Is this an discrepancy in the current output vs. FAQ due to a change to using 31 regions instead? Perhaps a solution to this would be to default to one set of regions (31 vs. 25), but allow the user to specify if they want the other as a flag when running mindboggle? In either case, the FAQ should be updated to match the current output of mindboggle.

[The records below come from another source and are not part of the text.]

(** * The tabular data-processing engine: [DataProcessor], [parseCSV], [analyzeFields]

    A shallow embedding of the row-oriented engine of the repository
    (utils/dataProcessor.ts and the ingestion helpers of FileUploadPanel.tsx)
    and the properties its specification states about it.

    Conventions of the embedding.
    - A JavaScript number is an extended rational: [NaN], the two infinities
      and exact finite values.  Rounding, overflow and the negative zero of
      IEEE 754 are not represented.
    - A JavaScript string is a [string] whose characters are code units
      below 256.
    - A row (a JavaScript object used as a record) is a finite map from
      property names to scalar values; a lookup of an absent key gives
      [VUndefined]: a row has no column named like a member of
      Object.prototype.  The enumeration order of keys is not represented.
    - The objects the engine itself fills by computed keys ([groups] of
      [groupBy]) are plain objects: a read of a key they do not own finds
      the member of that name of Object.prototype, when there is one.
    - A method that throws returns [None].
    - The built-ins whose result is left to the engine or the locale
      ([localeCompare], the parsing of date strings, [Math.random], the
      order [Array.prototype.sort] returns for a comparator that is not
      consistent) are parameters. *)

From Stdlib Require Import ZArith QArith Qcanon Ascii String List Lia.
From stdpp Require Import base option list gmap strings sorting pretty.

Local Open Scope string_scope.
Local Open Scope Z_scope.

(** ** JavaScript numbers *)

Module Num.

Inductive num : Type :=
  | NaN
  | PInf
  | NInf
  | Fin (q : Qc).

Definition of_Z (z : Z) : num := Fin (Q2Qc (inject_Z z)).
Definition of_nat (n : nat) : num := of_Z (Z.of_nat n).

Definition zero : num := of_Z 0.

Definition isNaN (a : num) : bool :=
  match a with NaN => true | _ => false end.

Definition neg (a : num) : num :=
  match a with
  | NaN => NaN
  | PInf => NInf
  | NInf => PInf
  | Fin q => Fin (- q)%Qc
  end.

Definition add (a b : num) : num :=
  match a, b with
  | NaN, _ | _, NaN => NaN
  | PInf, NInf | NInf, PInf => NaN
  | PInf, _ | _, PInf => PInf
  | NInf, _ | _, NInf => NInf
  | Fin x, Fin y => Fin (x + y)%Qc
  end.

Definition sub (a b : num) : num := add a (neg b).

(** Sign of a finite value, as a [comparison] with zero. *)
Definition Qc_sign (q : Qc) : comparison := (q ?= Q2Qc 0)%Qc.

Definition div (a b : num) : num :=
  match a, b with
  | NaN, _ | _, NaN => NaN
  | (PInf | NInf), (PInf | NInf) => NaN
  | PInf, Fin y => match Qc_sign y with Lt => NInf | _ => PInf end
  | NInf, Fin y => match Qc_sign y with Lt => PInf | _ => NInf end
  | Fin _, (PInf | NInf) => zero
  | Fin x, Fin y =>
      match Qc_sign y with
      | Eq => match Qc_sign x with Eq => NaN | Lt => NInf | Gt => PInf end
      | _ => Fin (x / y)%Qc
      end
  end.

(** Three-way comparison; [None] when an operand is [NaN]. *)
Definition cmp (a b : num) : option comparison :=
  match a, b with
  | NaN, _ | _, NaN => None
  | PInf, PInf | NInf, NInf => Some Eq
  | PInf, _ | _, NInf => Some Gt
  | NInf, _ | _, PInf => Some Lt
  | Fin x, Fin y => Some (x ?= y)%Qc
  end.

Definition ltb (a b : num) : bool :=
  match cmp a b with Some Lt => true | _ => false end.
Definition gtb (a b : num) : bool :=
  match cmp a b with Some Gt => true | _ => false end.
Definition leb (a b : num) : bool :=
  match cmp a b with Some Lt | Some Eq => true | _ => false end.
Definition geb (a b : num) : bool :=
  match cmp a b with Some Gt | Some Eq => true | _ => false end.
(** [a === b] on numbers. *)
Definition eqb (a b : num) : bool :=
  match cmp a b with Some Eq => true | _ => false end.

(** The order on numbers that are not [NaN]. *)
Definition le (a b : num) : Prop := leb a b = true.

(** [10^e] for an integer exponent. *)
Definition pow10 (e : Z) : Qc :=
  if (0 <=? e)%Z then Q2Qc (inject_Z (10 ^ e))
  else Q2Qc (/ inject_Z (10 ^ (- e))).

End Num.

Export Num(num, NaN, PInf, NInf, Fin).

(** ** JavaScript strings *)

Module Str.

Definition code (c : ascii) : Z := Z.of_N (N_of_ascii c).

(** WhiteSpace and LineTerminator code units below 256. *)
Definition is_ws (c : ascii) : bool :=
  let n := code c in
  ((9 <=? n) && (n <=? 13)) || (n =? 32) || (n =? 160).

Fixpoint trimStart (s : string) : string :=
  match s with
  | EmptyString => EmptyString
  | String c s' => if is_ws c then trimStart s' else s
  end.

Fixpoint trimEnd (s : string) : string :=
  match s with
  | EmptyString => EmptyString
  | String c s' =>
      match trimEnd s' with
      | EmptyString => if is_ws c then EmptyString else String c EmptyString
      | t => String c t
      end
  end.

(** [s.trim()] *)
Definition trim (s : string) : string := trimEnd (trimStart s).

(** [s.split(sep)] for a one-character separator. *)
Fixpoint split (sep : ascii) (s : string) : list string :=
  match s with
  | EmptyString => [EmptyString]
  | String c s' =>
      if Ascii.eqb c sep then EmptyString :: split sep s'
      else match split sep s' with
           | h :: t => String c h :: t
           | [] => [String c EmptyString]
           end
  end.

(** [l.join(sep)] on an array of strings. *)
Fixpoint join (sep : string) (l : list string) : string :=
  match l with
  | [] => EmptyString
  | [x] => x
  | x :: l' => x ++ sep ++ join sep l'
  end.

(** [s.includes(c)] for a one-character needle. *)
Fixpoint has_char (c : ascii) (s : string) : bool :=
  match s with
  | EmptyString => false
  | String d s' => Ascii.eqb d c || has_char c s'
  end.

(** [s.replace(/c/g, '')] *)
Fixpoint remove_char (c : ascii) (s : string) : string :=
  match s with
  | EmptyString => EmptyString
  | String d s' =>
      if Ascii.eqb d c then remove_char c s' else String d (remove_char c s')
  end.

(** [s.replace(/c/g, 'cc')] *)
Fixpoint double_char (c : ascii) (s : string) : string :=
  match s with
  | EmptyString => EmptyString
  | String d s' =>
      if Ascii.eqb d c then String c (String c (double_char c s'))
      else String d (double_char c s')
  end.

Fixpoint starts_with (p s : string) : bool :=
  match p, s with
  | EmptyString, _ => true
  | String a p', String b s' => Ascii.eqb a b && starts_with p' s'
  | String _ _, EmptyString => false
  end.

(** [s.includes(p)] *)
Fixpoint includes (s p : string) : bool :=
  starts_with p s ||
  match s with
  | EmptyString => false
  | String _ s' => includes s' p
  end.

Definition lower_char (c : ascii) : ascii :=
  let n := code c in
  if ((65 <=? n) && (n <=? 90))
     || ((192 <=? n) && (n <=? 222) && negb (n =? 215))
  then ascii_of_N (Z.to_N (n + 32)) else c.

(** [s.toLowerCase()] *)
Fixpoint toLowerCase (s : string) : string :=
  match s with
  | EmptyString => EmptyString
  | String c s' => String (lower_char c) (toLowerCase s')
  end.

Definition comma : ascii := ","%char.
Definition dquote : ascii := ascii_of_N 34.
Definition newline : ascii := ascii_of_N 10.

End Str.

(** ** Numeric literals in strings *)

Module NumLit.

Import Str.

Definition digit_of (radix : Z) (c : ascii) : option Z :=
  let n := code c in
  let d :=
    if (48 <=? n) && (n <=? 57) then n - 48
    else if (97 <=? n) && (n <=? 122) then n - 87
    else if (65 <=? n) && (n <=? 90) then n - 55
    else 99 in
  if d <? radix then Some d else None.

(** Reads the longest run of digits of [s]: the value read so far, the
    number of digits read and the rest of the string. *)
Fixpoint read_digits (radix : Z) (s : string) (acc : Z) (cnt : nat)
  : Z * nat * string :=
  match s with
  | EmptyString => (acc, cnt, s)
  | String c s' =>
      match digit_of radix c with
      | Some d => read_digits radix s' (acc * radix + d) (S cnt)
      | None => (acc, cnt, s)
      end
  end.

Definition read_sign (s : string) : bool * string :=
  match s with
  | String "-" s' => (true, s')
  | String "+" s' => (false, s')
  | _ => (false, s)
  end.

(** The exponent part [e±ddd]; when no digit follows, nothing is consumed. *)
Definition read_exponent (s : string) : Z * string :=
  match s with
  | String c s' =>
      if Ascii.eqb c "e" || Ascii.eqb c "E" then
        let '(sg, s'') := read_sign s' in
        let '(ev, n, rest) := read_digits 10 s'' 0 0%nat in
        match n with
        | O => (0, s)
        | _ => (if sg then - ev else ev, rest)
        end
      else (0, s)
  | EmptyString => (0, s)
  end.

Part of my interest in using mindboggle was to see how cortical thickness estimates would look in the DKT-25 protocol, so I wanted to see an example output that included both sets (i.e., FreeSurfer would use the 31 regions still, mindboggle would provide the 25 regions, calculated from the same participant.

binarybottle commented 9 years ago

Thank you very much! I have confirmed in Neurostars that Mindboggle's default is 31 cortical surface labels per hemisphere, and I have revised the http://mindboggle.info/faq/labels.html and mindboggle/mio/labels.py documentation so that they all clearly state this.

I used to have an argument where one could set the labeling protocol to either 31 or 25 labels to conduct experiments just like the one you are interested in, but found that this confused users (hence the Neurostars query). I would suggest using the relabel_volume() function in mindboggle/guts/relabel.py to consolidate the few labels necessary to convert DKT31 to DKT25: [10,23,26,27,19,20] to [2,2,2,3,18,18](+1000 for left, +2000 for right), then run thickinthehead() on the resulting files for comparison. I am very interested to hear what you find!